Citation: Cruz-Souza JL, Carvalho FPD, Melo MAWD, Leite EP, Marques-Salles TJ. Hemophagocytosis or emperipolesis by lymphoblast after rapid transformation of chronic myeloid leukemia. J Clin Images Med Case Rep. 2021; 2(4): 1219.

Short report

A Male, 11-Years-Old, Admitted In March 2019 With Chronic myelogenous leukemia (CML) in treatment with Imatinib. Three months after diagnosis in outpatient visit was observed increase of splenomegaly and appearing of inguinal and cervical adenomegalies. Bone marrow apiration revealed 70% of blasts, some of them with hemophagocytosis (Figure 1). The immunophenotyping showed blasts positive for CD10, CD19, CD20, CD22, CD79a, CD45, HLA-DR, indicating transformation to B precursors ALL. Bone marrow karyotype was 46,XY,t(9;22), FISH (BCR-ABLES probe) confirmed rearrangement with p210. The patient was treated with higher dose of Imatinib (600 mg/m²), but evolved with bone marrow aplasia and infectious process, being then reajusted to 400 mg/m² with clinical and hematologic improvement. After 30 days had disease aggravation and resistance to Imatinib. The patient initiated EsPh-ALL 2009 protocol, but in D33 with no remission of disease continued with protocol. In September, during consolidation phase evolved with Central Nervous System infiltration and disease persistence, dying for disease in progress. This patient had no clinical findings of Hemophagocytic Lymphohistiocytosis (HLH) and bone marrow cytology showed the several hematopoietic cells inside blast cells.

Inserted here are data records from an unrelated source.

(** [pipe]: both ends close-on-exec. *)
Definition pipe (p : proc) : io_result ((Z * Z) * proc) :=
  let id := next_pipe p in
  r ← alloc 0 (Fd (Pipe id ReadEnd) true) p;
  let '(reader, p) := r in
  w ← alloc 0 (Fd (Pipe id WriteEnd) true) p;
  let '(writer, p) := w in
  Ok ((reader, writer), Proc (fds p) (vars p) (leader p) (open_max p) (S id)).

(** [fcntl(F_DUPFD_CLOEXEC, from)]. *)
Definition dup_cloexec (n from : Z) (p : proc) : io_result (Z * proc) :=
  match fds p !! n with
  | Some d => alloc from (Fd (file d) true) p
  | None => Err bad_descriptor
  end.

Definition set_cloexec (n : Z) (b : bool) (p : proc) : io_result (unit * proc) :=
  match fds p !! n with
  | Some d => Ok (tt, set_fds (<[n := Fd (file d) b]> (fds p)) p)
  | None => Err bad_descriptor
  end.

(** ** [DaemonCommand] *)

Inductive DaemonOutput := NullOutput | FileOutput (fd : Z).
Inductive EnvChange := Set_ (name value : bytes) | Remove (name : bytes).

Definition ENV : bytes := bs "KUNOBI_DAEMON_READY".

Module DaemonCommand.
Record t := mk {
  program : bytes; args : list bytes; env : list EnvChange; current_dir : option bytes;
  stdout : DaemonOutput; stderr : DaemonOutput; readiness : bool;
}.

Definition new (program : bytes) : t := mk program [] [] None NullOutput NullOutput false.
Definition arg (a : bytes) (c : t) : t :=
  mk (program c) (args c ++ [a]) (env c) (current_dir c) (stdout c) (stderr c) (readiness c).
Definition add_args (l : list bytes) (c : t) : t :=
  mk (program c) (args c ++ l) (env c) (current_dir c) (stdout c) (stderr c) (readiness c).
Definition change_env (e : EnvChange) (c : t) : t :=
  mk (program c) (args c) (env c ++ [e]) (current_dir c) (stdout c) (stderr c) (readiness c).
Definition set_env (name value : bytes) : t → t := change_env (Set_ name value).
Definition env_remove (name : bytes) : t → t := change_env (Remove name).
Definition set_current_dir (dir : bytes) (c : t) : t :=
  mk (program c) (args c) (env c) (Some dir) (stdout c) (stderr c) (readiness c).
Definition set_stdout (o : DaemonOutput) (c : t) : t :=
  mk (program c) (args c) (env c) (current_dir c) o (stderr c) (readiness c).
Definition set_stderr (o : DaemonOutput) (c : t) : t :=
  mk (program c) (args c) (env c) (current_dir c) (stdout c) o (readiness c).
Definition readiness_channel (c : t) : t :=
  mk (program c) (args c) (env c) (current_dir c) (stdout c) (stderr c) true.

(** [From<&Command>], by what a [Command] reports of itself. *)
Definition from_command (program : bytes) (args : list bytes) (envs : list (bytes * option bytes)) (dir : option bytes) : t :=
  let d := add_args args (new program) in
  let d := foldl (λ d '(name, value), match value with Some v => set_env name v d | None => env_remove name d end) d envs in
  match dir with Some dir => set_current_dir dir d | None => d end.
End DaemonCommand.

(** The environment of a child, changed in order. *)
Definition changed (v : gmap bytes bytes) (e : EnvChange) : gmap bytes bytes :=
  match e with Set_ name value => <[name := value]> v | Remove name => delete name v end.

Section unix.
(** Whether the kernel marks descriptors in one call ([close_range]), and the soft
    limit it reports, if it does. *)
Context (linux : bool) (close_range : bool) (rlimit : option Z).

Definition descriptor_limit : Z :=
  let current := match rlimit with Some n => n | None => 1024 end in
  let capped := Z.min current 65536 in
  if capped <=? 2 ^ 31 - 1 then capped else 65536.

(** [mark_inherited_descriptors_cloexec]. *)
Definition mark_inherited_descriptors_cloexec (limit : Z) (t : gmap Z descriptor) : gmap Z descriptor :=
  let marked n := if linux && close_range then 3 <=? n else (3 <=? n) && (n <? limit) in
  map_imap (λ n d, Some (if marked n then Fd (file d) true else d)) t.

(** The hook of [in_new_session], in the child. *)
Definition prepare (keep : option Z) (limit : Z) (p : proc) : io_result proc :=
  let p := set_leader true p in
  let p := set_fds (mark_inherited_descriptors_cloexec limit (fds p)) p in
  match keep with
  | None => Ok p
  | Some n => r ← set_cloexec n false p; Ok r.2
  end.

(** The new program keeps the descriptors that are not close-on-exec. *)
Definition exec (v : gmap bytes bytes) (p : proc) : proc :=
  set_vars v (set_fds (filter (λ e, cloexec e.2 = false) (fds p)) p).

Definition has_nul (l : bytes) : bool := bool_decide (x00 ∈ l).

(** A [Command] that cannot be passed to exec. *)
Definition saw_nul (c : DaemonCommand.t) (changes : list EnvChange) : bool :=
  has_nul (DaemonCommand.program c) || existsb has_nul (DaemonCommand.args c) ||
  existsb (λ e, match e with Set_ n v => has_nul n || has_nul v | Remove n => has_nul n end) changes ||
  match DaemonCommand.current_dir c with Some d => has_nul d | None => false end.

(** [Command::spawn]: the child gets its standard streams, runs the hook and execs.
    [started] is what became of fork, chdir and exec. *)
Definition command_spawn (c : DaemonCommand.t) (changes : list EnvChange) (out err : open_file) (keep : option Z)
    (h : host) : io_result proc * host :=
  if saw_nul c changes then (Err (error_new InvalidInput "nul byte found in provided data"), h) else
  let p := me h in
  let streams := <[0 := Fd Null false]> (<[1 := Fd out false]> (<[2 := Fd err false]> (fds p))) in
  let '(r, h) := call (λ p, child ← prepare keep descriptor_limit (set_fds streams p);
                            Ok (exec (foldl changed (vars p) changes) child, p)) h in
  match r with Ok child => (Ok child, set_running (child :: running h) h) | Err e => (Err e, h) end.

(** [child_disposition]. *)
Definition child_disposition (handler : Z) (h : host) : io_result Z * host :=
  let rest := tail (signals h) in
  match head (signals h) with
  | Some (Some e) => (Err e, Host (me h) (sigchld h) (zombies h) (running h) (faults h) rest)
  | _ => (Ok (sigchld h), Host (me h) handler (zombies h) (running h) (faults h) rest)
  end.

(** [auto_reap_children] and [restore_child_waiting]. *)
Definition auto_reap_children (h : host) : io_result unit * host :=
  let '(r, h) := child_disposition 1 h in ((λ _, tt) <$> r, h).
Definition restore_child_waiting (h : host) : io_result unit * host :=
  let '(r, h) := child_disposition 0 h in ((λ _, tt) <$> r, h).

(** [watched], opening the exit handle: a failure kills the child and waits for it. *)
Definition watched (child : proc) (h : host) : io_result proc * host :=
  match call (λ p, Ok (tt, p)) h with
  | (Ok _, h) => (Ok child, h)
  | (Err e, h) => (Err e, set_running (tail (running h)) h)
  end.

(** [reap_exited_children]: every child that exited is waited for. *)
Definition reap_exited_children (h : host) : host := set_zombies 0 h.

(** [spawn_then]: the child is started and watched while SIGCHLD is at its default. *)
Definition spawn_then (spawn : host → io_result proc * host) (h : host) : io_result proc * host :=
  match child_disposition 0 h with
  | (Err e, h) => (Err e, h)
  | (Ok previous, h) =>
      let '(child, h) := match spawn h with
                         | (Err e, h) => (Err e, h)
                         | (Ok child, h) => watched child h
                         end in
      match child_disposition previous h with
      | (Err e, h) => (Err e, h)
      | (Ok _, h) => (child, if previous =? 1 then reap_exited_children h else h)
      end
  end.

(** [ready_pipe]: the launcher's end and the daemon's, which is above stderr. *)
Definition ready_pipe (h : host) : io_result (Z * Z) * host :=
  match call pipe h with
  | (Err e, h) => (Err e, h)
  | (Ok (reader, writer), h) =>
      match call (dup_cloexec writer 3) h with
      | (Ok raised, h) => (Ok (reader, raised), closing [writer] h)
      | (Err e, h) => (Err e, closing [reader; writer] h)
      end
  end.

(** [unix_stdio]: the stream, and the descriptor cloned for it. *)
Definition unix_stdio (o : DaemonOutput) (h : host) : io_result (open_file * list Z) * host :=
  match o with
  | NullOutput => (Ok (Null, []), h)
  | FileOutput fd =>
      match call (dup_cloexec fd 3) h with
      | (Ok n, h) => (Ok (match fds (me h) !! n with Some d => file d | None => Null end, [n]), h)
      | (Err e, h) => (Err e, h)
      end
  end.

(** [DaemonCommand::spawn] on Unix: the daemon, and the launcher's end of its
    channel. *)
Definition spawn (c : DaemonCommand.t) (h : host) : io_result (proc * option Z) * host :=
  match unix_stdio (DaemonCommand.stdout c) h with
  | (Err e, h) => (Err e, h)
  | (Ok (out, owned1), h) =>
      match unix_stdio (DaemonCommand.stderr c) h with
      | (Err e, h) => (Err e, closing owned1 h)
      | (Ok (err, owned2), h) =>
          let owned := owned1 ++ owned2 in
          if DaemonCommand.readiness c then
            match ready_pipe h with
            | (Err e, h) => (Err e, closing owned h)
            | (Ok (reader, child_end), h) =>
                (* the thread of [Channel::start] *)
                match call (λ p, Ok (tt, p)) h with
                | (Err e, h) => (Err e, closing (reader :: child_end :: owned) h)
                | (Ok _, h) =>
                    let changes := DaemonCommand.env c ++ [Set_ ENV (to_string child_end)] in
                    match spawn_then (command_spawn c changes out err (Some child_end)) h with
                    | (Err e, h) => (Err e, closing (reader :: child_end :: owned) h)
                    | (Ok child, h) => (Ok (child, Some reader), closing (child_end :: owned) h)
                    end
                end
            end
          else
            let changes := DaemonCommand.env c ++ [Remove ENV] in
            match spawn_then (command_spawn c changes out err None) h with
            | (Err e, h) => (Err e, closing owned h)
            | (Ok child, h) => (Ok (child, None), closing owned h)
            end
      end
  end.
End unix.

HLH is a rare disorder of the immune system result of a direct immune activation process familial or due to infectious diseases, autoimmune diseases, malignancies. At least five features can be seen: 1) fever; 2) splenomegaly; 3) cytopenias at least two or three lineages; 4) hypertriglyceridemia and/or hypofibrinogenemia; 5) hemophagocytosis [1-4].

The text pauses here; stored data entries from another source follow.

(* ===== verification/Proto.v ===== *)
(** * Messages of the binary protocol (src/wire/generated.rs, proto/lifecycle.proto)

    How each message is sized, written and merged, field by field. The encoding of
    one field, and the splitting of a buffer into fields, belong to the [buffa]
    crate: they are a class of operations with the laws its documentation states,
    and [Wireformat] is one implementation of it, the Protocol Buffers encoding. *)
From S2P Require Import Prelude Text.

(** ** Fields *)

(** One field as the decoder hands it over: its number and its value. The content
    of a group is not looked into. *)
Inductive wire : Type :=
| Varint (n : Z)
| Fixed64 (n : Z)
| Fixed32 (n : Z)
| LengthDelimited (b : bytes)
| Group (content : bytes).

Definition field : Type := Z * wire.

(** [DecodeOptions] of [decode_message]. *)
Record DecodeOptions := MkOptions {
  max_message_size : Z; recursion_limit : Z; unknown_field_limit : Z; element_memory_limit : Z;
}.

Definition valid_value (w : wire) : Prop :=
  match w with
  | Varint n | Fixed64 n => is_u64 n
  | Fixed32 n => is_u32 n
  | LengthDelimited b => Z.of_nat (length b) ≤ u32_max
  | Group _ => False
  end.

Definition valid_field (f : field) : Prop := 1 ≤ f.1 < 2 ^ 29 ∧ valid_value f.2.

(** What the generated code uses of [buffa]. *)
Class Buffa : Type := {
  encode_field : field → bytes;
  decode_fields : DecodeOptions → bytes → option (list field);
  int32_varint : Z → Z;
  uint32_encoded_len : Z → Z;
  uint64_encoded_len : Z → Z;
  int32_encoded_len : Z → Z;
  bytes_encoded_len : bytes → Z;
  unknown_len : list field → Z;
  decode_uint32 : Z → option Z;
  decode_uint64 : Z → option Z;
  decode_int32 : Z → option Z;
  decode_bool : Z → option bool;
  merge_string : bytes → option bytes;
}.

Definition is_i32 (n : Z) : Prop := - 2 ^ 31 ≤ n < 2 ^ 31.

Definition encode_fields `{Buffa} (fs : list field) : bytes := concat (encode_field <$> fs).

(** Decoding what was encoded, within the limits, gives the same fields; each
    number and text is read back as it was written; the lengths are exact for the
    one-byte tags the messages use. *)
Class BuffaLaws `{Buffa} : Prop := {
  decode_encode o fs : Forall valid_field fs →
    Z.of_nat (length (encode_fields fs)) ≤ max_message_size o →
    Z.of_nat (length (encode_fields fs)) ≤ element_memory_limit o →
    Z.of_nat (length fs) ≤ unknown_field_limit o → 1 ≤ recursion_limit o →
    decode_fields o (encode_fields fs) = Some fs;
  int32_varint_range v : is_i32 v → is_u64 (int32_varint v);
  decode_uint32_law v : is_u32 v → decode_uint32 v = Some v;
  decode_uint64_law v : is_u64 v → decode_uint64 v = Some v;
  decode_int32_law v : is_i32 v → decode_int32 (int32_varint v) = Some v;
  decode_bool_law : decode_bool 1 = Some true;
  merge_string_law b : is_utf8 b = true → merge_string b = Some b;
  uint32_len n v : 1 ≤ n ≤ 15 → is_u32 v →
    Z.of_nat (length (encode_field (n, Varint v))) = 1 + uint32_encoded_len v;
  uint64_len n v : 1 ≤ n ≤ 15 → is_u64 v →
    Z.of_nat (length (encode_field (n, Varint v))) = 1 + uint64_encoded_len v;
  int32_len n v : 1 ≤ n ≤ 15 → is_i32 v →
    Z.of_nat (length (encode_field (n, Varint (int32_varint v)))) = 1 + int32_encoded_len v;
  int32_len_range v : is_i32 v → 1 ≤ int32_encoded_len v ≤ 10;
  bool_len n : 1 ≤ n ≤ 15 → Z.of_nat (length (encode_field (n, Varint 1))) = 2;
  bytes_len n b : 1 ≤ n ≤ 15 → Z.of_nat (length b) ≤ u32_max →
    Z.of_nat (length (encode_field (n, LengthDelimited b))) = 1 + bytes_encoded_len b;
  unknown_len_law fs : Forall valid_field fs →
    unknown_len fs = Z.of_nat (length (encode_fields fs));
}.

Emperipolesis, which is the presence of an intact cell within the cytoplasm of another cell, is most commonly seen within megakaryocytes, the engulfed cells can be any hematopoietic precursor. It also has been described in malignant cells, including blast cells in the blast phase of CML. Leukemia blasts containing hematopoietic cells have been described in ALL with t(12;21), T-ALL and mainly in megakaryocytic with t(16;21) and t(1;22) or monoblastic with t(8;16), but not always associated with HLH[1-5].

References

1. Andrade FG, Noronha EP, Baseggio RM, Fonseca TCC, Freire BMR, et al. Identification of the MYST3-CREBBP fusion gene in infants with acute myeloid leukemia and hemophagocytosis. Rev Bras Hematol Hemoter. 2016; 38: 291-297.
2. Park JE, Park IJ, Lim YA, Lee WG, Cho SR. Hemophagocytosis by leukemia blasts in B lymphoblastic leukemia with t(12;21) (p13;q22) TEL-AML1 (ETV6-RUNX1): A case report. Ann Clin Lab Sci. 2013; 43: 186-189.
3. Harrison A, Chandra D, Kakkar N, Das S, John MJ. Hemophagocytosis by Leukemic Blasts in T Cell Acute Lymphoblastic Leukemia: An Unusual Finding. Indian J Hematol Blood Transfus. 2016; 32: 23-25.
4. Imashuku S, Hibi S, Kuriyama K, Todo S. Hemophagocytosis by leukemic blasts in a case of acute megakaryoblastic leukemia with t(16;21)(p11;q22). Int J Hematol. 1999; 70: 36–39.
5. Rastogi V, Sharma R, Misra SR, Yadav L, Sharma V. Emperipolesis - A review. J Clin Diagn Res. 2014; 8: ZM01-2.